Antoine Mercier : Henriette Asséo, qu’est-ce que vous pensez des institutions européennes actuellement, la manière dont ça fonctionne ?
Henriette Asséo : J’en pense le plus grand mal parce qu’elles-mêmes sont des institutions qui n’ont pas d’histoire. Elles sont purement technologiques, même pas technocratiques, cela serait leur faire trop d’honneur. Il y a eu une technologie d’administration qui a été mise en place à l’occasion des demandes d’organisations européennes, mais l’histoire de l’Europe en tant que constitution d’une souveraineté supérieure aux souverainetés nationales qui n’implique pas forcément d’avoir des représentations politiques, mais qui serait un jeu à plusieurs vitesses, auquel participerait chacun des européens à sa façon, eh bien ceci n’a jamais été pensé. Ceci repose, bien entendu, sur la constitution d’une société européenne à la fois profondément diversifiée et unifiée par le sentiment de son héritage.
Antoine Mercier : On parle souvent des racines chrétiennes de l’Europe, mais est-ce que ça, cela peut faire une période historique ?
Henriette Asséo : Non, non. On essaye de construire un récit consensuel de l’Europe purement mythologique. L’Europe est la combinaison des récits nationaux auxquels s’ajoutent les conflits liés à la montée des nationalités, volonté d’équilibre des nationalités, ça, c’est un fait acquis, ce n’est pas un problème en soi. Ce qui est un problème, c’est la traduction politique de ces éléments conflictuels.
Antoine Mercier : Puisque on est encore avec vous pour quelques minutes, Henriette Asséo, et que vous êtes la grande spécialiste des Tsiganes en Europe, peut-être que sur cette population précisément vous voyez évidemment forcément l’ensemble de ce que vous venez de dire se retrouver, se refléter ?

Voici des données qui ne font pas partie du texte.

(** The body of the scanning loop of [parseAIContent] for one line. *)
Definition streamLine `{Lib} (acc : list byte * list byte)
    (text : list byte) : list byte * list byte :=
  let line := strings_TrimSpace text in
  if negb (bytes.HasPrefix line (bytes.of_string "data:")) then acc
  else
    let jsonStr := bytes.TrimPrefix line (bytes.of_string "data:") in
    if bool_decide (strings_TrimSpace jsonStr = bytes.of_string "[DONE]")
    then acc
    else
      match json_Unmarshal_delta jsonStr with
      | Some (choice :: _) =>
          let content :=
            match choice.1 with Some c => acc.1 ++ c | None => acc.1 end in
          let reasoning :=
            match choice.2 with Some r => acc.2 ++ r | None => acc.2 end in
          (content, reasoning)
      | _ => acc
      end.

(** [parseAIContent(data, isStream)] *)
Definition parseAIContent `{Lib} (data : list byte) (isStream : bool)
  : list byte * list byte :=
  if (length data =? 0)%nat then ([], [])
  else if negb isStream then
    match json_Unmarshal_completion data with
    | Some (choice :: _) => choice
    | _ => ([], [])
    end
  else foldl streamLine ([], []) (scanLines (S (length data)) data).

(** [ParseLogFile(content)] *)
Definition ParseLogFile `{Lib} (content : list byte) : outcome ParsedData :=
  (* 1. the first line is the header *)
  match bytes.IndexByte content bytes.LF with
  | None => Err ErrHeaderLine
  | Some i =>
      let line1 := take (i + 1) content in
      match json_Unmarshal_header line1 with
      | None => Err ErrHeaderJSON
      | Some header =>
          let len := Z.of_nat (length content) in
          let l := recorder.Layout header in
          (* 2. the request *)
          let baseOffset := Z.of_nat recorder.HeaderLen in
          let reqEndOffset :=
            wrap64 (wrap64 (baseOffset + recorder.ReqHeaderLen l)
                    + recorder.ReqBodyLen l) in
          let reqEndOffset :=
            if len <? reqEndOffset then len else reqEndOffset in
          let reqBodyStart := wrap64 (baseOffset + recorder.ReqHeaderLen l) in
          match slice content reqBodyStart reqEndOffset with
          | None => Panic
          | Some reqBodyBytes =>
              (* 3. the response *)
              let resStartOffset := wrap64 (reqEndOffset + 1) in
              let resBody :=
                if resStartOffset <? len then
                  let resBodyStart :=
                    wrap64 (resStartOffset + recorder.ResHeaderLen l) in
                  if resBodyStart <? len
                  then slice content resBodyStart len
                  else Some []
                else Some [] in
              match resBody with
              | None => Panic
              | Some resBodyBytes =>
                  (* 4. the request messages *)
                  let messages := requestMessages reqBodyBytes in
                  (* 5. the answer *)
                  let '(contentStr, reasoningStr) :=
                    parseAIContent resBodyBytes (recorder.IsStream l) in
                  match slice content 0 reqEndOffset,
                        slice content resStartOffset len with
                  | Some reqFull, Some resFull =>
                      Ok {| Header := header;
                            ReqFull := reqFull;
                            ResFull := resFull;
                            ChatMessages := messages;
                            AIContent := contentStr;
                            AIReasoning := reasoningStr |}
                  | _, _ => Panic
                  end
              end
          end
      end
  end.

Henriette Asséo : Cette réflexion, sur cette difficulté à penser la conjoncture, m’est venue en réfléchissant sur ce que j’ai appelé « le principe de circulation européen ». Les événements de cet été en Italie l’ont montré, on a assisté au retour d’une crispation, d’une politique d’identification moderne des personnes qui est passée d’abord par une politique à l’égard des Tsiganes. Le même phénomène s’était passé au début du XXe siècle. Il avait entraîné la mise en place d’une politique Tsiganes dans tous les pays européens. En France, c’était le carnet anthropométrique des soi-disant nomades. Cette politique européenne avait précédée les nouveaux régimes d’identification qui ont conduit à la constitution des fichiers des personnes, des cartes d’identité et de la fermeture des frontières. En réfléchissant sur l’incapacité dans laquelle se trouvait l’Europe, qui se prétend un marché ouvert et une société ouverte, de se penser dans la libre circulation intra-européenne, je ne parle pas de l’immigration extra-européenne, c’est un autre problème, la confusion qui est faite entre la circulation intra-européenne et l’immigration, tout ceci m’a amené à penser que ces problèmes de réflexion sur la conjoncture étaient essentiels.

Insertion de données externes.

Lemma handleRowsEvent_sent_at_current (this : GoMySQLReader) (ev : BinlogEvent)
    (rowsEvent : RowsEvent) :
  Forall (fun e => Coordinates e = currentCoordinates this)
    (sent (handleRowsEvent this ev rowsEvent)).
Proof.
  unfold handleRowsEvent.
  destruct (IsLogPosOverflowBeyond4Bytes _ _); [constructor |].
  destruct (SmallerThanOrEquals _ _); [constructor |].
  destruct (EventDML_eqb _ NotDML) eqn:Hd; [constructor |].
  pose proof (rows_loop_entries this rowsEvent _ (Rows rowsEvent)
                (EventDML_eqb_NotDML _ Hd) 0%nat) as H.
  destruct (rows_loop _ _ _ _ _) as [entries [p |]]; simpl in *;
    (eapply Forall_impl; [| exact H]); intros e He; apply He.
Qed.

Lemma at_event_frame (this : GoMySQLReader) (fe : FetchedEvent) :
  migrationContext (at_event this fe) = migrationContext this /\
  LastAppliedRowsEventHint (at_event this fe) = LastAppliedRowsEventHint this /\
  currentCoordinates (at_event this fe) =
    mkBinlogCoordinates (LogFile (currentCoordinates this))
      (Header_LogPos (Header (fetched_ev fe)))
      (Header_EventSize (Header (fetched_ev fe))) /\
  (0 <= authFailureCount this -> authFailureCount (at_event this fe) = 0).
Proof.
  unfold at_event.
  destruct (handleAuthError_frame this None "event retrieval") as [Hm [_ [Hc Hh]]].
  cbn [set_currentCoordinates migrationContext LastAppliedRowsEventHint
         currentCoordinates authFailureCount].
  rewrite Hm, Hh, Hc. repeat split.
  intros H0. simpl. destruct (Z.ltb_spec 0 (authFailureCount this)); simpl; lia.
Qed.

Lemma stream_loop_fetch_ok (this : GoMySQLReader) (fe : FetchedEvent)
    (turns : list turn) :
  stream_loop this (fetch_ok fe :: turns) =
    match fetched_body fe with
    | RotateEvent NextLogName =>
        and_then fe []
          (stream_loop
             (set_currentCoordinates (at_event this fe)
                (mkBinlogCoordinates NextLogName
                   (LogPos (currentCoordinates (at_event this fe)))
                   (EventSize (currentCoordinates (at_event this fe)))))
             turns)
    | RowsEventBody rowsEvent =>
        match ended (handleRowsEvent (at_event this fe) (fetched_ev fe) rowsEvent) with
        | Return None =>
            and_then fe
              (sent (handleRowsEvent (at_event this fe) (fetched_ev fe) rowsEvent))
              (stream_loop
                 (reader_after
                    (handleRowsEvent (at_event this fe) (fetched_ev fe) rowsEvent))
                 turns)
        | c =>
            mkStreamed
              (reader_after
                 (handleRowsEvent (at_event this fe) (fetched_ev fe) rowsEvent))
              (sent (handleRowsEvent (at_event this fe) (fetched_ev fe) rowsEvent))
              [fe] (Some c)
        end
    | OtherEvent => and_then fe [] (stream_loop (at_event this fe) turns)
    end.
Proof. reflexivity. Qed.

Lemma stream_loop_tracks (turns : list turn) :
  forall this : GoMySQLReader,
  currentCoordinates (stream_reader (stream_loop this turns)) =
    fold_left advance (stream_fetched (stream_loop this turns))
      (currentCoordinates this).
Proof.
  induction turns as [| t turns IH]; intros this; [reflexivity |].
  destruct t as [| fe | err].
  - reflexivity.
  - rewrite stream_loop_fetch_ok.
    destruct (at_event_frame this fe) as [_ [_ [Hc _]]].
    unfold advance.
    destruct (fetched_body fe) as [next | rowsEvent |] eqn:Hb.
    + cbn [and_then stream_reader stream_fetched fold_left].
      rewrite IH, Hb. cbn [set_currentCoordinates currentCoordinates].
      now rewrite Hc.
    + destruct (handleRowsEvent_frame (at_event this fe) (fetched_ev fe) rowsEvent)
        as [_ [Hf _]].
      destruct (ended _) as [[e |] | p];
        cbn [and_then stream_reader stream_fetched fold_left];
        rewrite ?IH, Hb, Hf, Hc; reflexivity.
    + cbn [and_then stream_reader stream_fetched fold_left].
      now rewrite IH, Hb, Hc.
  - cbn [stream_loop].
    destruct (handleAuthError_frame this (Some err) "streaming") as [_ [_ [Hc _]]].
    destruct (handleAuthError this (Some err) "streaming") as [this' verdict].
    exact Hc.
Qed.

(** X11.  The coordinate that [GetCurrentBinlogCoordinates] reports after
    a run of [StreamEvents], ended or not, is the coordinate before the run
    carried through the events fetched: the position and the size are those
    of the header of the last event fetched, and the log file is the one
    the last rotation fetched names.  It is so also when the last event
    was skipped, or refused with an error. *)
Theorem StreamEvents_tracks_coordinates (this : GoMySQLReader)
    (stopped : bool) (turns : list turn) :
  GetCurrentBinlogCoordinates (stream_reader (StreamEvents this stopped turns)) =
    fold_left advance (stream_fetched (StreamEvents this stopped turns))
      (GetCurrentBinlogCoordinates this).
Proof.
  unfold StreamEvents, GetCurrentBinlogCoordinates.
  destruct stopped; [reflexivity | apply stream_loop_tracks].
Qed.

Lemma sorted_same (c : BinlogCoordinates) (entries : list BinlogEntry) :
  Forall (fun e => Coordinates e = c) entries ->
  StronglySorted entry_le entries.
Proof.
  induction 1 as [| e entries He Hall IH]; constructor; [exact IH |].
  eapply Forall_impl; [| exact Hall].
  intros e' He'. unfold entry_le. rewrite He, He'. apply coord_le_refl.
Qed.

Lemma sorted_app (l1 l2 : list BinlogEntry) :
  StronglySorted entry_le l1 -> StronglySorted entry_le l2 ->
  Forall (fun a => Forall (entry_le a) l2) l1 ->
  StronglySorted entry_le (l1 ++ l2).
Proof.
  induction 1 as [| a l1 Hs IH Ha]; intros H2 Hall; [exact H2 |].
  inversion Hall as [| ? ? Hal2 Hall']; subst.
  simpl. constructor; [now apply IH |].
  apply Forall_app. split; assumption.
Qed.

Lemma stream_loop_in_order (turns : list turn) :
  forall this : GoMySQLReader,
  Forall (fun e => coord_lt (LastAppliedRowsEventHint this) (Coordinates e))
    (stream_sent (stream_loop this turns)) /\
  StronglySorted entry_le (stream_sent (stream_loop this turns)) /\
  (LastAppliedRowsEventHint (stream_reader (stream_loop this turns)) =
     LastAppliedRowsEventHint this \/
   coord_lt (LastAppliedRowsEventHint this)
     (LastAppliedRowsEventHint (stream_reader (stream_loop this turns)))).
Proof.
  induction turns as [| t turns IH]; intros this.
  { simpl. repeat split; auto; constructor. }
  destruct t as [| fe | err].
  - simpl. repeat split; auto; constructor.
  - rewrite stream_loop_fetch_ok.
    destruct (at_event_frame this fe) as [_ [Hh _]].
    destruct (fetched_body fe) as [next | rowsEvent |].
    + cbn [and_then stream_reader stream_sent app].
      match goal with |- context [stream_loop ?r turns] => specialize (IH r) end.
      cbn [set_currentCoordinates LastAppliedRowsEventHint] in IH.
      rewrite Hh in IH. exact IH.
    + pose proof (handleRowsEvent_sent_at_current (at_event this fe)
                    (fetched_ev fe) rowsEvent) as Hat.
      destruct (handleRowsEvent_cases (at_event this fe) (fetched_ev fe) rowsEvent)
        as [[Hs [Hr _]] | [Hlt [[He Hr] | [Hr [p Hp]]]]].
      * rewrite Hs, Hr.
        destruct (ended _) as [[e |] | p];
          cbn [and_then stream_reader stream_sent app];
          try (rewrite <- Hh; apply IH);
          rewrite Hh; repeat split; auto; constructor.
      * rewrite He, Hr. cbn [and_then stream_reader stream_sent].
        rewrite Hh in Hlt.
        destruct (IH (set_LastAppliedRowsEventHint (at_event this fe)
                        (currentCoordinates (at_event this fe))))
          as [Hall [Hsorted Hhint]].
        cbn [set_LastAppliedRowsEventHint LastAppliedRowsEventHint] in Hall, Hhint.
        assert (Hfirst : Forall (fun e => coord_lt (LastAppliedRowsEventHint this)
                                            (Coordinates e))
                           (sent (handleRowsEvent (at_event this fe)
                                    (fetched_ev fe) rowsEvent))).
        { eapply Forall_impl; [| exact Hat]. intros e ->. exact Hlt. }
        split; [| split].
        -- apply Forall_app. split; [exact Hfirst |].
           eapply Forall_impl; [| exact Hall].
           intros e He'. exact (coord_lt_trans _ _ _ Hlt He').
        -- apply sorted_app; [exact (sorted_same _ _ Hat) | exact Hsorted |].
           eapply Forall_impl; [| exact Hat]. intros a Ha.
           eapply Forall_impl; [| exact Hall]. intros b Hb.
           unfold entry_le. rewrite Ha. now apply coord_lt_le.
        -- right. destruct Hhint as [-> | Hhint]; [exact Hlt |].
           exact (coord_lt_trans _ _ _ Hlt Hhint).
      * rewrite Hp, Hr. cbn [stream_reader stream_sent]. rewrite Hh in Hlt.
        split; [| split].
        -- eapply Forall_impl; [| exact Hat]. intros e ->. exact Hlt.
        -- exact (sorted_same _ _ Hat).
        -- left. exact Hh.
    + cbn [and_then stream_reader stream_sent app]. rewrite <- Hh. apply IH.
  - cbn [stream_loop].
    destruct (handleAuthError_frame this (Some err) "streaming") as [_ [_ [_ Hh]]].
    destruct (handleAuthError this (Some err) "streaming") as [this' verdict].
    simpl in *. repeat split; auto; constructor.
Qed.

(** X12.  In a run of [StreamEvents], ended or not, every entry sent lies
    strictly behind the hint the run started with, and the entries are
    sent in the order of the log, by log file and then by position: no
    entry comes before one sent earlier.  The hint itself has stayed or
    moved forward. *)
Theorem StreamEvents_entries_in_order (this : GoMySQLReader)
    (stopped : bool) (turns : list turn) :
  Forall (fun e => coord_lt (LastAppliedRowsEventHint this) (Coordinates e))
    (stream_sent (StreamEvents this stopped turns)) /\
  StronglySorted (fun a b => coord_le (Coordinates a) (Coordinates b))
    (stream_sent (StreamEvents this stopped turns)) /\
  (LastAppliedRowsEventHint (stream_reader (StreamEvents this stopped turns)) =
     LastAppliedRowsEventHint this \/
   coord_lt (LastAppliedRowsEventHint this)
     (LastAppliedRowsEventHint (stream_reader (StreamEvents this stopped turns)))).
Proof.
  unfold StreamEvents. destruct stopped.
  - simpl. repeat split; auto; constructor.
  - exact (stream_loop_in_order turns this).
Qed.

(** A run that has not ended goes on with the turns that follow. *)
Lemma stream_loop_app (turns : list turn) :
  forall (this : GoMySQLReader) (more : list turn),
  stream_ended (stream_loop this turns) = None ->
  stream_loop this (turns ++ more) =
    mkStreamed
      (stream_reader (stream_loop (stream_reader (stream_loop this turns)) more))
      (stream_sent (stream_loop this turns) ++
         stream_sent (stream_loop (stream_reader (stream_loop this turns)) more))
      (stream_fetched (stream_loop this turns) ++
         stream_fetched (stream_loop (stream_reader (stream_loop this turns)) more))
      (stream_ended (stream_loop (stream_reader (stream_loop this turns)) more)).
Proof.
  induction turns as [| t turns IH]; intros this more Hrun.
  { simpl. now destruct (stream_loop this more). }
  destruct t as [| fe | err].
  - discriminate Hrun.
  - change ((fetch_ok fe :: turns) ++ more)%list
      with (fetch_ok fe :: (turns ++ more))%list.
    rewrite !stream_loop_fetch_ok in *.
    destruct (fetched_body fe) as [next | rowsEvent |].
    + cbn [and_then stream_ended] in Hrun. rewrite (IH _ more Hrun).
      unfold and_then. simpl. reflexivity.
    + destruct (ended _) as [[e |] | p]; try discriminate Hrun.
      cbn [and_then stream_ended] in Hrun. rewrite (IH _ more Hrun).
      unfold and_then. simpl. now rewrite app_assoc.
    + cbn [and_then stream_ended] in Hrun. rewrite (IH _ more Hrun).
      unfold and_then. simpl. reflexivity.
  - cbn [stream_loop] in Hrun.
    destruct (handleAuthError this (Some err) "streaming"). discriminate Hrun.
Qed.

(** While a run goes on, the configuration stays, and once an event has
    been fetched no failure is counted. *)
Lemma stream_loop_running (turns : list turn) :
  forall this : GoMySQLReader,
  0 <= authFailureCount this ->
  stream_ended (stream_loop this turns) = None ->
  migrationContext (stream_reader (stream_loop this turns)) = migrationContext this /\
  ((stream_fetched (stream_loop this turns) = [] /\
    stream_reader (stream_loop this turns) = this) \/
   authFailureCount (stream_reader (stream_loop this turns)) = 0).
Proof.
  induction turns as [| t turns IH]; intros this H0 Hrun.
  { simpl. auto. }
  destruct t as [| fe | err].
  - discriminate Hrun.
  - rewrite stream_loop_fetch_ok in *.
    destruct (at_event_frame this fe) as [Hm [_ [_ Hc]]]. specialize (Hc H0).
    destruct (fetched_body fe) as [next | rowsEvent |].
    + cbn [and_then stream_ended stream_reader stream_fetched] in *.
      match goal with |- context [stream_loop ?r turns] =>
        destruct (IH r) as [Im Ic];
          [cbn [set_currentCoordinates authFailureCount]; lia | exact Hrun |] end.
      cbn [set_currentCoordinates migrationContext authFailureCount] in Im.
      rewrite Im, Hm. split; [reflexivity | right].
      destruct Ic as [[_ ->] | Ic]; [exact Hc | exact Ic].
    + destruct (handleRowsEvent_frame (at_event this fe) (fetched_ev fe) rowsEvent)
        as [Fm [_ Fc]].
      destruct (ended _) as [[e |] | p]; try discriminate Hrun.
      cbn [and_then stream_ended stream_reader stream_fetched] in *.
      match goal with |- context [stream_loop ?r turns] =>
        destruct (IH r) as [Im Ic]; [rewrite Fc; lia | exact Hrun |] end.
      rewrite Im, Fm, Hm. split; [reflexivity | right].
      destruct Ic as [[_ ->] | Ic]; [now rewrite Fc | exact Ic].
    + cbn [and_then stream_ended stream_reader stream_fetched] in *.
      destruct (IH (at_event this fe)) as [Im Ic]; [lia | exact Hrun |].
      rewrite Im, Hm. split; [reflexivity | right].
      destruct Ic as [[_ ->] | Ic]; [exact Hc | exact Ic].
  - cbn [stream_loop] in Hrun.
    destruct (handleAuthError this (Some err) "streaming"). discriminate Hrun.
Qed.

Antoine Mercier : Cela veut dire que vous êtes inquiète aujourd’hui pour la suite ? Est-ce que cela a un sens de poser la question ?
Henriette Asséo : Non, je ne pense pas que le mot « inquiète » convienne. Je pense qu’il existe un danger, que la crise va accélérer, la recherche de boucs-émissaires transnationaux.
Antoine Mercier : Merci beaucoup, Henriette Asséo, d’avoir accepté notre invitation, et d’avoir participé à cette séquence plus longue pour notre site Internet.